We have over 500 years of separated life behind us. Despite our conflicts and even violence, the Lord of the Church has continued to work through our churches. God has been present in the world through the Roman Catholic Church, the church that goes back to the time of the apostles and has handed down and lived the faith of the ages for the past 500 years in the context of modernity. God has also been present in the world through the churches of the Reformation that have continued and shaped the apostolic witness differently. In these churches, important aspects of Christian life and faith have come to fruition. This also applies to the churches belonging to the Baptist tradition and, later, to the Pentecostal churches. The break goes against the will of the Lord and, therefore, constitutes guilt. Yet, because of God’s mercy, we may speak of a felix culpa, an evil out of which God has allowed something good to arise. However, a felix culpa can never be a final word.
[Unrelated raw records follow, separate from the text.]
(* ===== verification/RateLimit.v ===== *)
(** * Loopback listener: admission and rate limits

    Models [src/crates/hns-browser-loopback-proxy/src/mobile/rate_limit.rs] (its
    Chromium copy is the same file): the active-client counter, whose [try_acquire]
    is a compare-and-swap loop run by several threads, and the request limiter, one
    critical section under a mutex. Instants and durations are nanoseconds. What the
    standard library leaves open is a parameter: the greatest [Instant], and the
    keyed hash of a host name. *)

From S2P Require Import Prelude.

Definition NANOSECONDS : Z := 1000000000.

(** ** Configuration *)

Definition DEFAULT_MAX_ACTIVE_CLIENTS : Z := 128.
Definition DEFAULT_GLOBAL_REQUESTS_PER_WINDOW : Z := 2048.
Definition DEFAULT_HOST_REQUESTS_PER_WINDOW : Z := 1024.
Definition DEFAULT_MAX_TRACKED_HOSTS : Z := 256.
Definition DEFAULT_RATE_WINDOW : Z := 10 * NANOSECONDS.

Record RateLimitConfig := { global_requests : Z; per_host_requests : Z; rl_window : Z; max_tracked_hosts : Z }.
Definition rate_limit_default : RateLimitConfig :=
  {| global_requests := DEFAULT_GLOBAL_REQUESTS_PER_WINDOW; per_host_requests := DEFAULT_HOST_REQUESTS_PER_WINDOW;
     rl_window := DEFAULT_RATE_WINDOW; max_tracked_hosts := DEFAULT_MAX_TRACKED_HOSTS |}.

Inductive RateLimitConfigError :=
| ZeroGlobalLimit | ZeroHostLimit | ZeroWindow | ZeroTrackedHosts | HostLimitExceedsGlobal | ExceedsMaximum.

Definition rate_limit_validate (c : RateLimitConfig) : result RateLimitConfigError RateLimitConfig :=
  if global_requests c =? 0 then Err ZeroGlobalLimit else
  if per_host_requests c =? 0 then Err ZeroHostLimit else
  if rl_window c =? 0 then Err ZeroWindow else
  if max_tracked_hosts c =? 0 then Err ZeroTrackedHosts else
  if global_requests c <? per_host_requests c then Err HostLimitExceedsGlobal else
  if (DEFAULT_GLOBAL_REQUESTS_PER_WINDOW <? global_requests c)
     || (DEFAULT_HOST_REQUESTS_PER_WINDOW <? per_host_requests c)
     || (DEFAULT_RATE_WINDOW <? rl_window c) || (DEFAULT_MAX_TRACKED_HOSTS <? max_tracked_hosts c)
  then Err ExceedsMaximum else Ok c.

(** ** Active clients *)

(** A thread in [try_acquire], past it, or outside. *)
Inductive ClientState := Outside | Loaded (active : Z) | Refused | Holding.
#[export] Instance ClientState_eq_dec : EqDecision ClientState.
Proof. solve_decision. Defined.

(** The shared counter, and the threads. *)
Record ActiveClientLimiter := { al_active : Z; al_threads : list ClientState }.

(** One turn of the loop: refuse, or try to swap in the next count. *)
Definition acquire_turn (max_active active : Z) : option Z :=
  if max_active <=? active then None else Some (active + 1).

(** The atomic steps of the threads, in any interleaving. A weak exchange may fail on
    an equal value; then, as on another value, it returns the one it saw. *)
Inductive client_step (max_active : Z) (l : ActiveClientLimiter) : ActiveClientLimiter -> Prop :=
| step_load i : al_threads l !! i = Some Outside ->
    client_step max_active l {| al_active := al_active l; al_threads := <[i := Loaded (al_active l)]> (al_threads l) |}
| step_refuse i active : al_threads l !! i = Some (Loaded active) -> acquire_turn max_active active = None ->
    client_step max_active l {| al_active := al_active l; al_threads := <[i := Refused]> (al_threads l) |}
| step_exchange i active next : al_threads l !! i = Some (Loaded active) -> acquire_turn max_active active = Some next ->
    al_active l = active ->
    client_step max_active l {| al_active := next; al_threads := <[i := Holding]> (al_threads l) |}
| step_retry i active next : al_threads l !! i = Some (Loaded active) -> acquire_turn max_active active = Some next ->
    client_step max_active l {| al_active := al_active l; al_threads := <[i := Loaded (al_active l)]> (al_threads l) |}
| step_drop i : al_threads l !! i = Some Holding ->
    client_step max_active l {| al_active := (al_active l - 1) mod 2 ^ 64; al_threads := <[i := Outside]> (al_threads l) |}
| step_leave i : al_threads l !! i = Some Refused ->
    client_step max_active l {| al_active := al_active l; al_threads := <[i := Outside]> (al_threads l) |}.

(** [ActiveClientLimiter::new], with its threads outside. *)
Definition active_new (threads : nat) : ActiveClientLimiter := {| al_active := 0; al_threads := repeat Outside threads |}.

(** ** Requests *)

Inductive RateLimitScope := GlobalScope | HostWindowScope.
Inductive RateLimitDecision := Allowed | Limited (scope : RateLimitScope) (retry_after : Z).

(** Requests by time, oldest first. *)
Record RateLimitState := { rs_global : list Z; rs_hosts : gmap Z (list Z) }.

Section limiter.
(** The greatest instant of the platform, and the instance's keyed hash. *)
Context (INSTANT_MAX : Z) (host_hasher : list Z -> Z).

(** [Instant::checked_add] and [saturating_duration_since]. *)
Definition instant_add (instant duration : Z) : option Z :=
  if instant + duration <=? INSTANT_MAX then Some (instant + duration) else None.
Definition saturating_since (later earlier : Z) : Z := Z.max 0 (later - earlier).

Definition host_key (canonical_host : list Z) : Z := host_hasher (map to_ascii_lowercase canonical_host).

Fixpoint expire_requests (requests : list Z) (now window : Z) : list Z :=
  match requests with
  | [] => []
  | request :: rest =>
      if match instant_add request window with Some expires => expires <=? now | None => false end
      then expire_requests rest now window else requests
  end.

Definition retry_after (requests : list Z) (now window : Z) : Z :=
  match head requests ≫= fun request => instant_add request window with
  | Some expires => saturating_since expires now
  | None => window
  end.

Definition min_of (l : list Z) : option Z :=
  match l with [] => None | x :: l => Some (fold_left Z.min l x) end.

(** The shortest wait for a tracked host to go. *)
Definition tracked_retry (hosts : gmap Z (list Z)) (now window : Z) : Z :=
  default window (min_of (map (fun expires => saturating_since expires now)
    (omap (fun request => instant_add request window) (omap head (map snd (map_to_list hosts)))))).

Definition rate_check (config : RateLimitConfig) (s : RateLimitState) (canonical_host : list Z) (now : Z)
    : RateLimitState * RateLimitDecision :=
  let key := host_key canonical_host in
  let global := expire_requests (rs_global s) now (rl_window config) in
  let hosts := filter (fun '(_, requests) => requests <> [])
                      ((fun requests => expire_requests requests now (rl_window config)) <$> rs_hosts s) in
  let s := {| rs_global := global; rs_hosts := hosts |} in
  if global_requests config <=? zlen global
  then (s, Limited GlobalScope (retry_after global now (rl_window config))) else
  match hosts !! key with
  | Some requests =>
      if per_host_requests config <=? zlen requests
      then (s, Limited HostWindowScope (retry_after requests now (rl_window config)))
      else ({| rs_global := global ++ [now]; rs_hosts := <[key := requests ++ [now]]> hosts |}, Allowed)
  | None =>
      if max_tracked_hosts config <=? Z.of_nat (size hosts)
      then (s, Limited HostWindowScope (tracked_retry hosts now (rl_window config)))
      else ({| rs_global := global ++ [now]; rs_hosts := <[key := [now]]> hosts |}, Allowed)
  end.

(** [RequestRateLimiter::new]. *)
Definition rate_limiter_new (config : RateLimitConfig) : result RateLimitConfigError (RateLimitConfig * RateLimitState) :=
  let? config := rate_limit_validate config in Ok (config, {| rs_global := []; rs_hosts := ∅ |}).

Definition tracked_hosts (s : RateLimitState) : Z := Z.of_nat (size (rs_hosts s)).

End limiter.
We realize that the break between Rome and the Reformation cannot simply be dismissed as a misunderstanding and that it was based on disagreements that had to do with essential elements of the expression and shaping of faith. Some of these still exist, especially the disagreements about church and ministry. Yet, we share the faith in the triune God and Jesus Christ, the Savior and the one Head of the Church. We share the grace of baptism, we believe in the real presence of Christ in Eucharist/ Lord's Supper, and we believe in the meaning of ministry as representing Christ and as a sign of communion with the faith of the one Church. A church-dividing issue from the time of the Reformation, ‘justification by faith,’ ceased to be dividing according to the 1999 joint declaration on the doctrine of justification of the Lutheran World Federation and the Roman Catholic Church. Later, this declaration was also endorsed by the World Communion of Reformed Churches. The question then becomes: Is what separates us today still really church-dividing?
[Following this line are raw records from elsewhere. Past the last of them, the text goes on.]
(* ===== verification/RateLimitProps.v ===== *)
(** * Loopback listener: what the limits guarantee

    No interleaving of clients holds more slots than there are, and a client is
    refused only when all were taken; the request limiter decides as the log of all
    admitted requests does, so no window ever holds more than its limits. *)

From Stdlib Require Import Sorted.
From stdpp Require Import sorting.
From S2P Require Import Prelude RateLimit.

(** ** Active clients *)

Definition slots (c : ClientState) : Z := if decide (c = Holding) then 1 else 0.
Fixpoint holders (threads : list ClientState) : Z :=
  match threads with [] => 0 | c :: threads => slots c + holders threads end.
Definition holding (l : ActiveClientLimiter) : Z := holders (al_threads l).

Lemma slots_range c : 0 <= slots c <= 1.
Proof. unfold slots. case_decide; lia. Qed.

Lemma holders_nonneg threads : 0 <= holders threads.
Proof. induction threads as [|c threads IH]; cbn; [done|]. pose proof (slots_range c). lia. Qed.

Lemma holders_lookup threads i x : threads !! i = Some x -> slots x <= holders threads.
Proof.
  revert i. induction threads as [|c threads IH]; intros [|i]; cbn; [done|done| |].
  - intros [= ->]. pose proof (holders_nonneg threads). lia.
  - intros Hi%IH. pose proof (slots_range c). lia.
Qed.

Lemma holders_insert threads i x y :
  threads !! i = Some x -> holders (<[i := y]> threads) = holders threads - slots x + slots y.
Proof.
  revert i. induction threads as [|c threads IH]; intros [|i]; cbn; [done|done| |].
  - intros [= ->]. lia.
  - intros Hi%IH. change (slots c + holders (<[i := y]> threads) = slots c + holders threads - slots x + slots y). lia.
Qed.

(** The counter is the number of holders, and no thread saw more than the limit. *)
Record slots_ok (max_active : Z) (l : ActiveClientLimiter) : Prop := {
  so_count : al_active l = holding l;
  so_bound : al_active l <= max_active;
  so_seen : forall i a, al_threads l !! i = Some (Loaded a) -> a <= max_active }.

Lemma seen_insert max_active l i y :
  slots_ok max_active l -> (forall a, y = Loaded a -> a <= max_active) ->
  forall j a, <[i := y]> (al_threads l) !! j = Some (Loaded a) -> a <= max_active.
Proof.
  intros Hok Hy j a Hj. apply list_lookup_insert_Some in Hj as [(-> & -> & _)|[_ Hj]]; [by apply Hy|by eapply so_seen].
Qed.

Lemma acquire_turn_some max_active a n : acquire_turn max_active a = Some n -> a < max_active /\ n = a + 1.
Proof. unfold acquire_turn. destruct (Z.leb_spec max_active a); [done|]. by intros [= <-]. Qed.

Lemma client_slots_step max_active l l' :
  max_active < 2 ^ 64 -> slots_ok max_active l -> client_step max_active l l' -> slots_ok max_active l'.
Proof.
  intros Hmax Hok Hs. pose proof Hok as [Hc Hb _]. unfold holding in *. pose proof (holders_nonneg (al_threads l)) as Hn.
  destruct Hs as [i Hi|i a Hi Ha|i a n Hi Ha Heq|i a n Hi Ha|i Hi|i Hi];
    (split; [unfold holding|cbn|apply (seen_insert _ _ _ _ Hok); by intros ? [= <-]]);
    cbn [al_active al_threads]; rewrite ?(holders_insert _ _ _ _ Hi); unfold slots; cbn [decide]; try lia.
  all: repeat case_decide; try done; try lia.
  - apply acquire_turn_some in Ha as [? ->]. lia.
  - apply acquire_turn_some in Ha as [? ->]. lia.
  - pose proof (holders_lookup _ _ _ Hi) as Hl. unfold slots in Hl. rewrite decide_True in Hl by done. rewrite Z.mod_small; lia.
  - pose proof (holders_lookup _ _ _ Hi) as Hl. unfold slots in Hl. rewrite decide_True in Hl by done. rewrite Z.mod_small; lia.
Qed.

Lemma slots_new max_active n : 0 <= max_active -> slots_ok max_active (active_new n).
Proof.
  intros Hm. unfold active_new. split; cbn; [|done|].
  - unfold holding. cbn. induction n as [|n IH]; [done|]. cbn. by rewrite <- IH.
  - intros i a Hi. apply list_elem_of_lookup_2, list_elem_of_In, repeat_spec in Hi. done.
Qed.

Lemma slots_reach max_active n l :
  0 <= max_active < 2 ^ 64 -> rtc (client_step max_active) (active_new n) l -> slots_ok max_active l.
Proof.
  intros Hm Hr. remember (active_new n) as l0 eqn:E. assert (slots_ok max_active l0) as Hok by (subst; apply slots_new; lia).
  clear E. induction Hr as [|l0 l1 l Hs _ IH]; [done|]. apply IH. eapply client_slots_step; [lia|done|done].
Qed.

(** A thread about to refuse, or that has refused, read the limit, and then it was full. *)
Lemma read_full max_active n l i : 0 <= max_active < 2 ^ 64 ->
  rtc (client_step max_active) (active_new n) l ->
  (al_threads l !! i = Some Refused \/ al_threads l !! i = Some (Loaded max_active)) ->
  exists l0, rtc (client_step max_active) (active_new n) l0 /\ rtc (client_step max_active) l0 l /\ holding l0 = max_active.
Proof.
  intros Hm Hr. revert i. pattern l. refine (rtc_ind_r _ _ _ _ _ Hr).
  - intros i [Hi|Hi]; apply list_elem_of_lookup_2, list_elem_of_In, repeat_spec in Hi; done.
  - clear Hr. intros l1 l2 Hr Hs IH i Hi. pose proof (slots_reach _ _ _ Hm Hr) as [Hc Hb Hseen].
    assert (forall j, al_threads l1 !! j = Some Refused \/ al_threads l1 !! j = Some (Loaded max_active) ->
      exists l0, rtc (client_step max_active) (active_new n) l0 /\ rtc (client_step max_active) l0 l2 /\ holding l0 = max_active) as Hold.
    { intros j (l0 & H1 & H2 & H3)%IH. exists l0. split_and!; [done|by eapply rtc_r|done]. }
    assert (al_active l1 = max_active -> exists l0, rtc (client_step max_active) (active_new n) l0 /\
      rtc (client_step max_active) l0 l2 /\ holding l0 = max_active) as Hnow.
    { intros E. exists l1. split_and!; [done|by apply rtc_once|lia]. }
    destruct Hs as [j Hj|j a Hj Ha|j a m Hj Ha Heq|j a m Hj Ha|j Hj|j Hj]; cbn [al_threads] in Hi;
      (destruct (decide (i = j)) as [->|Hne];
        [rewrite list_lookup_insert_eq in Hi by (by eapply lookup_lt_Some)|
         rewrite list_lookup_insert_ne in Hi by done; by apply (Hold i)]).
    + destruct Hi as [|Hi]; [done|]. injection Hi as Hi. by apply Hnow.
    + apply (Hold j). right. unfold acquire_turn in Ha. destruct (Z.leb_spec max_active a); [|done].
      pose proof (Hseen _ _ Hj). rewrite Hj. do 2 f_equal. lia.
    + by destruct Hi.
    + destruct Hi as [|Hi]; [done|]. injection Hi as Hi. by apply Hnow.
    + by destruct Hi.
    + by destruct Hi.
Qed.

(** C23. Slots are exact under any interleaving. In every state the threads can reach, the
    counter is the number of threads holding a permit, never above the limit and never
    wrapping; a refused thread was refused because at some earlier point all slots were
    held at once; and while a slot is free a thread that enters and is not disturbed
    holds one after its two atomic operations. *)
Theorem client_slots_exact max_active threads l :
  0 <= max_active < 2 ^ 64 -> rtc (client_step max_active) (active_new threads) l ->
  (al_active l = holding l /\ 0 <= holding l <= max_active) /\
  (forall i, al_threads l !! i = Some Refused ->
     exists l0, rtc (client_step max_active) (active_new threads) l0 /\ rtc (client_step max_active) l0 l /\
       holding l0 = max_active) /\
  (forall i, al_threads l !! i = Some Outside -> holding l < max_active ->
     exists l1 l2, client_step max_active l l1 /\ client_step max_active l1 l2 /\
       al_threads l2 !! i = Some Holding /\ holding l2 = holding l + 1).
Proof.
  intros Hm Hr. pose proof (slots_reach _ _ _ Hm Hr) as [Hc Hb _]. split_and!.
  - done.
  - apply holders_nonneg.
  - lia.
  - intros i Hi. eapply read_full; [done|done|by left].
  - intros i Hi Hfree. eexists _, _. split; [by apply (step_load _ _ i)|]. pose proof (lookup_lt_Some _ _ _ Hi) as Hlt.
    split; [|split].
    + apply (step_exchange _ _ i (al_active l) (al_active l + 1)); cbn; [by rewrite list_lookup_insert_eq|
        |done]. unfold acquire_turn. rewrite (proj2 (Z.leb_gt _ _)) by lia. done.
    + cbn [al_threads]. rewrite list_lookup_insert_eq; [done|]. by rewrite length_insert.
    + unfold holding. cbn [al_threads]. rewrite (holders_insert _ i (Loaded (al_active l))) by (by rewrite list_lookup_insert_eq).
      rewrite (holders_insert _ i Outside) by done. unfold slots. repeat case_decide; try done. lia.
Qed.

Lemma client_slots_exact_witness :
  exists l, rtc (client_step 1) (active_new 2) l /\ al_threads l = [Holding; Refused] /\ al_active l = holding l.
Proof.
  exists {| al_active := 1; al_threads := [Holding; Refused] |}.
  assert (rtc (client_step 1) (active_new 2) {| al_active := 1; al_threads := [Holding; Refused] |}) as Hr.
  { eapply rtc_l; [apply (step_load _ _ 0%nat); reflexivity|]. eapply rtc_l; [apply (step_exchange _ _ 0%nat 0 1); reflexivity|].
    eapply rtc_l; [apply (step_load _ _ 1%nat); reflexivity|]. eapply rtc_l; [apply (step_refuse _ _ 1%nat 1); reflexivity|].
    apply rtc_refl. }
  split; [exact Hr|]. split; [reflexivity|].
  destruct (client_slots_exact 1 2 _ ltac:(lia) Hr) as [[Hc _] _]. exact Hc.
Defined.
In the West and in the Netherlands, we are living in a post-Christian era. The church has been marginalized and its image is crumbling. Acquirements of yesterday are being knocked out of the church’s hands and the survival of many congregations and parishes is uncertain. However, our time can also become a time of purification. A time when a divided church may find its unity in Christ. A time when a united Church is called by the inspiration of the Spirit to be a witness to the gospel.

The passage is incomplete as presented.